Un alimento sano pero potencialmente venenoso

Siendo un simple tubérculo, con 5000  variedades, la patata se ha convertido en uno de los alimentos más importantes para la alimentación de la humanidad.

 

La famosa patata o papa, conocida científicamente como Solanum Tuberosum, se originó en  Sudamérica pero actualmente es cultivada en casi todo el mundo. A nivel nutricional contiene carbohidratos, azucares, proteínas y vitaminas. Fritas o en puré, en cremas o sopas; la patata nos ofrece un universo de alternativas para deleitarnos con su sabor. Pero a pesar de todas sus propiedades nutritivas, ¿sabías que puede ser venenosa?

Pues sí, la patata produce una toxina llamada Solanina, que es un alcaloide tóxico. Esta sustancia, que actúa como repelente, es generada por la planta ante el riesgo de ser consumida por un depredador. La Solanina no solo se encuentra en la patata como tal, sino también, en el tallo y la hoja. El color verde en este producto no debe ser confundido con falta de madurez, pues se trata de la producción de Solanina; y su ingesta puede llegar ser mortal.

La dosis mínima que demarca un riesgo de envenenamiento oscila entre  3 a 5 mg/Kg de peso corporal. Los síntomas iniciales se presentan de 8 a 12 horas después de su ingestión; pero con un consumo elevado de ésta toxina los síntomas se pueden detectar en apenas una media hora.  El paciente presenta dolores de cabeza, náuseas, vómitos, diarreas, etc. En el peor de los casos puede provocar alucinaciones, delirios, parálisis y hasta la muerte.

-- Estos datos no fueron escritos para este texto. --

(* ===== verification/ProcWait.v ===== *)
(** Waiting for a child (kernel/proc.c, [wait]). *)

From S2P Require Import Prelude Lists ListChains ListSpecs Queues Mem Riscv Threads Kalloc Uart Console Bio Log Fs File Proc Sched ProcSpecs SchedSpecs ProcAlloc ProcDemo.
Local Open Scope Z_scope.

(** The first child of [me] that has exited. *)
Definition dead_child (me : Z) (ps : gmap Z proc) (q : Z) : bool :=
  match ps !! q with Some x => (p_parent x =? me) && bool_decide (p_state x = ZOMBIE) | None => false end.
Definition first_dead (me : Z) (ps : gmap Z proc) (ids : list Z) : option Z := find (dead_child me ps) ids.

Section wait.
Context {U : Type} `{UserMem U, AddressSpace U}.
Implicit Types (hs ks : gset Z) (h : heap) (ps : gmap Z proc) (cs : gmap Z cont) (L : gmap Z (list Z)) (s : kst U) (p q c z me : Z) (x m : proc) (y : cont) (us ms : list Z).

(** The exit status goes to the address the parent gave, if it gave one. *)
Definition status_out m x (addr : Z) : M U bool :=
  if addr =? 0 then ret true else copyout_val (p_pagetable m) addr (le_encode 4 (u32 (p_xstate x))).

Definition reaped ks ps cs s L z x c y ms us (P : unit → U → Prop) (s' : kst U) : Prop :=
  ∃ u h' L', let ps' := <[z := freed x]> ps in
    let cs' := if decide (ms = [z]) then <[c := freed_cont y]> cs else cs in
    P tt u ∧ s' = mk ∅ (ks ∖ {[z]}) h' ps' cs' (with_kmem u (with_tfs (freed_tfs x (k_tfs s)) s)) ∧
    table h' ps' cs' L' ∧ L' !! unused_list = Some (p_elem <$> (us ++ [z])).

(** The child is freed in the state the copy of the status left. *)
Lemma reap_tail ks h ps cs s s1 L z x y ms us (P : unit → U → Prop) :
  table h ps cs L → is_proc z → ps !! z = Some x → p_state x = ZOMBIE →
  cs !! p_contp x = Some y → L !! c_proc_list (p_contp x) = Some (p_elem_c <$> ms) →
  L !! unused_list = Some (p_elem <$> us) → returns (free_space x) P (kmem_of s1) → k_tfs s1 = k_tfs s →
  (∀ u t, with_kmem u (with_tfs t s1) = with_kmem u (with_tfs t s)) →
  wp no_sleep (freeproc z;;; release (plock z);;; release wait_lock;;; ret (inl (p_pid x) : Z + bool))
    (λ r s', r = inl (p_pid x) ∧ reaped ks ps cs s L z x (p_contp x) y ms us P s')
    (mk ({[plock z]} ∪ {[wait_lock]}) ks h ps cs s1).
Proof.
  intros T Hz Hx Hst Hy Hml Hul Hfree Htf Hsame.
  assert (used cs (p_contp x)) as [Hc _] by (apply (tb_contp _ _ _ _ T z x Hz Hx); by rewrite Hst).
  pose proof (plock_ne_clock z _ Hz Hc) as Hne. unfold is_proc, is_cont, NPROC, NCONT in Hz, Hc.
  assert (plock z ≠ wait_lock) as Hw by (unfold plock, wait_lock; lia).
  eapply wp_call.
  - apply (freeproc_spec no_sleep P ({[plock z]} ∪ {[wait_lock]}) ks h ps cs s1 L z x (p_contp x) y ms us);
      try done; try (by rewrite Hst); rewrite elem_of_union, !elem_of_singleton;
      unfold plock, wait_lock, clock, unused_lock, cont_run_lock, cont_unused_lock in *; lia.
  - cbn beta. intros _ s' (u & h' & L' & HP & -> & T' & Hul'). rewrite Htf, Hsame.
    apply wp_bind, mk_release; [by rewrite elem_of_singleton|].
    replace ({[wait_lock]} : gset Z) with ({[wait_lock]} ∪ ∅ : gset Z) by by rewrite union_empty_r_L.
    apply wp_bind, mk_release; [apply not_elem_of_empty|]. apply wp_ret. split; [done|].
    by exists u, h', L'.
Qed.

Lemma scan_reaps n addr ks h ps cs s L me m z x y ms us (P : unit → U → Prop) : ∀ q havekids,
  table h ps cs L → ps !! me = Some m → 1 ≤ q → q + Z.of_nat n ≤ NPROC + 1 →
  first_dead me ps (seqZ q (Z.of_nat n)) = Some z → ps !! z = Some x →
  cs !! p_contp x = Some y → L !! c_proc_list (p_contp x) = Some (p_elem_c <$> ms) →
  L !! unused_list = Some (p_elem <$> us) →
  returns (status_out m x addr) (λ ok u, ok = true ∧ returns (free_space x) P u) (kmem_of s) →
  wp no_sleep (wait_scan n me addr q havekids)
    (λ r s', r = inl (p_pid x) ∧ reaped ks ps cs s L z x (p_contp x) y ms us P s')
    (mk {[wait_lock]} ks h ps cs s).
Proof.
  induction n as [|n IH]; intros q havekids T Hme Hq Hn Hz Hx Hy Hml Hul Hout; [done|]. cbn [wait_scan].
  assert (is_proc q) as Hqp by (split; lia). destruct (tb_proc _ _ _ _ T q Hqp) as [xq Hxq].
  rewrite seqZ_cons in Hz by lia. replace (Z.succ q) with (q + 1) in Hz by lia.
  replace (Z.pred _) with (Z.of_nat n) in Hz by lia. unfold first_dead in Hz. cbn [find] in Hz.
  unfold dead_child at 1 in Hz. rewrite Hxq in Hz.
  apply wp_bind. eapply mk_deref_proc; [exact Hxq|].
  destruct (p_parent xq =? me); cbn [andb negb] in *; [|by apply IH; [..|lia|lia| | | | | |]].
  assert (plock q ∉ ({[wait_lock]} : gset Z)) as Hl1.
  { rewrite elem_of_singleton. unfold plock, wait_lock. unfold is_proc in Hqp. lia. }
  apply wp_bind, mk_acquire; [exact Hl1|]. apply wp_bind. eapply mk_deref_proc; [exact Hxq|].
  destruct (bool_decide (p_state xq = ZOMBIE)) eqn:Hst.
  - injection Hz as ->. rewrite Hx in Hxq. injection Hxq as <-. apply bool_decide_eq_true in Hst.
    apply wp_bind. eapply mk_deref_proc; [exact Hme|].
    unfold status_out in Hout. apply wp_bind. destruct (addr =? 0).
    + destruct Hout as [_ Hfree]. apply wp_ret. cbn [negb].
      by apply (reap_tail ks h ps cs s s L z x y ms us P).
    + eapply mk_on_space; [exact Hout|]. cbn beta. intros ok u [-> Hfree]. cbn [negb].
      apply (reap_tail ks h ps cs s (with_kmem u s) L z x y ms us P); try done.
  - apply wp_bind, mk_release; [exact Hl1|]. by apply IH; [..|lia|lia| | | | | |].
Qed.

(** Without children there is nothing to wait for. *)
Lemma scan_no_child n me addr ks h ps cs s L : ∀ q,
  table h ps cs L → 1 ≤ q → q + Z.of_nat n ≤ NPROC + 1 →
  (∀ p x, is_proc p → ps !! p = Some x → p_parent x ≠ me) →
  wp no_sleep (wait_scan n me addr q false) (λ r s', r = inr false ∧ s' = mk {[wait_lock]} ks h ps cs s)
    (mk {[wait_lock]} ks h ps cs s).
Proof.
  induction n as [|n IH]; intros q T Hq Hn Hno; cbn [wait_scan]; [by apply wp_ret|].
  assert (is_proc q) as Hqp by (split; lia). destruct (tb_proc _ _ _ _ T q Hqp) as [xq Hxq].
  apply wp_bind. eapply mk_deref_proc; [exact Hxq|].
  rewrite (proj2 (Z.eqb_neq _ _) (Hno q xq Hqp Hxq)). cbn [negb]. apply IH; [done|lia|lia|done].
Qed.

(** C40: [wait] collects the first child of the process that has exited: its pid is the
    result, its status is copied out, and it is freed with its memory, its place in
    its container, and the container with its last process; without children
    [wait] returns -1 at once and changes nothing. *)
Theorem wait_reaps wakeups addr ks h ps cs s L m :
  table h ps cs L → ps !! th_proc (the_thread s) = Some m →
  match first_dead (th_proc (the_thread s)) ps (seqZ 1 NPROC) with
  | Some z => ∀ x y ms us (P : unit → U → Prop),
      ps !! z = Some x → cs !! p_contp x = Some y →
      L !! c_proc_list (p_contp x) = Some (p_elem_c <$> ms) → L !! unused_list = Some (p_elem <$> us) →
      returns (status_out m x addr) (λ ok u, ok = true ∧ returns (free_space x) P u) (kmem_of s) →
      returns (wait wakeups addr)
        (λ r s', r = p_pid x ∧ reaped ks ps cs s L z x (p_contp x) y ms us P s') (mk ∅ ks h ps cs s)
  | None => (∀ p x, is_proc p → ps !! p = Some x → p_parent x ≠ th_proc (the_thread s)) →
      returns (wait wakeups addr) (λ r s', r = -1 ∧ s' = mk ∅ ks h ps cs s) (mk ∅ ks h ps cs s)
  end.
Proof.
  intros T Hm. set (me := th_proc (the_thread s)) in *. destruct (first_dead me ps (seqZ 1 NPROC)) as [z|] eqn:Hz.
  - intros x y ms us P Hx Hy Hml Hul Hout. unfold wait.
    apply wp_bind, mk_myproc. apply wp_bind, mk_acquire; [apply not_elem_of_empty|]. rewrite union_empty_r_L. fold me.
    destruct wakeups; cbn [wait_loop].
    all: eapply wp_call; [by eapply (scan_reaps (Z.to_nat NPROC) addr ks h ps cs s L me m z x y ms us P 1 false)|].
    all: cbn beta; intros r s' [-> Hr]; by apply wp_ret.
  - intros Hno. unfold wait.
    apply wp_bind, mk_myproc. apply wp_bind, mk_acquire; [apply not_elem_of_empty|]. rewrite union_empty_r_L. fold me.
    destruct wakeups; cbn [wait_loop].
    all: eapply wp_call; [by apply (scan_no_child (Z.to_nat NPROC) me addr ks h ps cs s L 1)|].
    all: cbn beta; intros r s' [-> ->]; cbn [negb]; apply wp_bind, wp_ret.
    all: replace ({[wait_lock]} : gset Z) with ({[wait_lock]} ∪ ∅ : gset Z) by by rewrite union_empty_r_L.
    all: apply wp_bind, mk_release; [apply not_elem_of_empty|]; by apply wp_ret.
Qed.
End wait.

(** ** The zombie of [ProcDemo] as a child of process 1 *)

Definition wait_ps : gmap Z proc := <[4 := set_p_parent 1 (demo_proc 4 ZOMBIE 2)]> demo_ps.
Lemma wait_table : table demo_heap wait_ps demo_cs demo_L.
Proof. apply table_ok_sound. by_compute. Qed.
(** Memory that is never short, and is not tracked. *)
#[local] Instance wait_space : AddressSpace flat_user := {|
  as_kalloc := ret 4096; as_kfree := λ _, ret tt; as_create := ret 4096; as_map := λ _ _ _ _ _, ret 0;
  as_unmap := λ _ _ _ _, ret tt; as_free := λ _ _, ret tt; as_first := λ _ _ _, ret tt;
  as_alloc := λ _ _ n _, ret n; as_dealloc := λ _ _ n, ret n; as_copy := λ _ _ _, ret 0;
  as_clear := λ _ _, ret tt; as_walkaddr := λ _ _, ret 0;
|}.
Definition wait_kst : kst flat_user := Kst idle_files ∅ ∅ ∅ ∅ 1 1 true false 0.
Lemma wait_reaps_witness :
  th_proc (the_thread wait_kst) = 1 ∧
  returns (wait 0 0) (λ r s', r = 4 ∧ p_state <$> k_procs s' !! 4 = Some UNUSED) (mk ∅ ∅ demo_heap wait_ps demo_cs wait_kst).
Proof.
  split; [reflexivity|].
  pose proof (wait_reaps 0 0 ∅ demo_heap wait_ps demo_cs wait_kst demo_L _ wait_table eq_refl) as Hw.
  change (first_dead (th_proc (the_thread wait_kst)) wait_ps (seqZ 1 NPROC)) with (Some 4) in Hw. cbn iota in Hw.
  eapply wp_mono.
  - apply (Hw (set_p_parent 1 (demo_proc 4 ZOMBIE 2)) (demo_cont USED) [4] (seqZ 5 60) (λ _ _, True)); try (vm_compute; reflexivity).
    split; [reflexivity|]. done.
  - cbn beta. intros r s' [-> (u & h' & L' & _ & -> & _)]. split; reflexivity.
Defined.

Afortunadamente las señales para detectar esta toxina son fáciles de discernir. El color verde, causado por un incremento en la síntesis de la clorofila en el producto, es un signo inequívoco de la existencia de este  alcaloide. Si el color verde se concentra en los brotes y hoyuelos de la patata, basta con removerlos para eliminar la presencia de la toxina. Aunque lo ideal sería descartar la pieza completa.

El inadecuado proceso de almacenamiento puede provocar el aumento de la solanina. La exposición a la luz, por ejemplo, incrementa significativamente la presencia de la solanina en el tubérculo. Las patatas deben permanecer en lugares oscuros, frescos y secos. Preferiblemente no deben ser almacenadas en el refrigerador ya que las temperaturas bajas acrecientan la producción de esta toxina.

Para evitar en lo más posible la ingesta de esta sustancia venenosa debemos retirar la piel y los brotes de la patata; de esta forma ya estaríamos eliminando el 90% de la solanina. El resto de la toxina que queda se puede eliminar al freírlas. El proceso de hervido y de cocción por microondas se considera menos efectivo para este propósito. Recomendamos consumir las patatas lo más frescas que sea posible y evitar guardarlas en bolsas plásticas.

La humilde patata, tanto blanca como amarilla es uno de los alimentos más consumidos por los seres humanos. Los aportes energéticos para nuestro organismo y la diversidad de sus preparaciones la hacen imprescindible en los hogares a nivel mundial; pero si esta verde, ¡ten cuidado!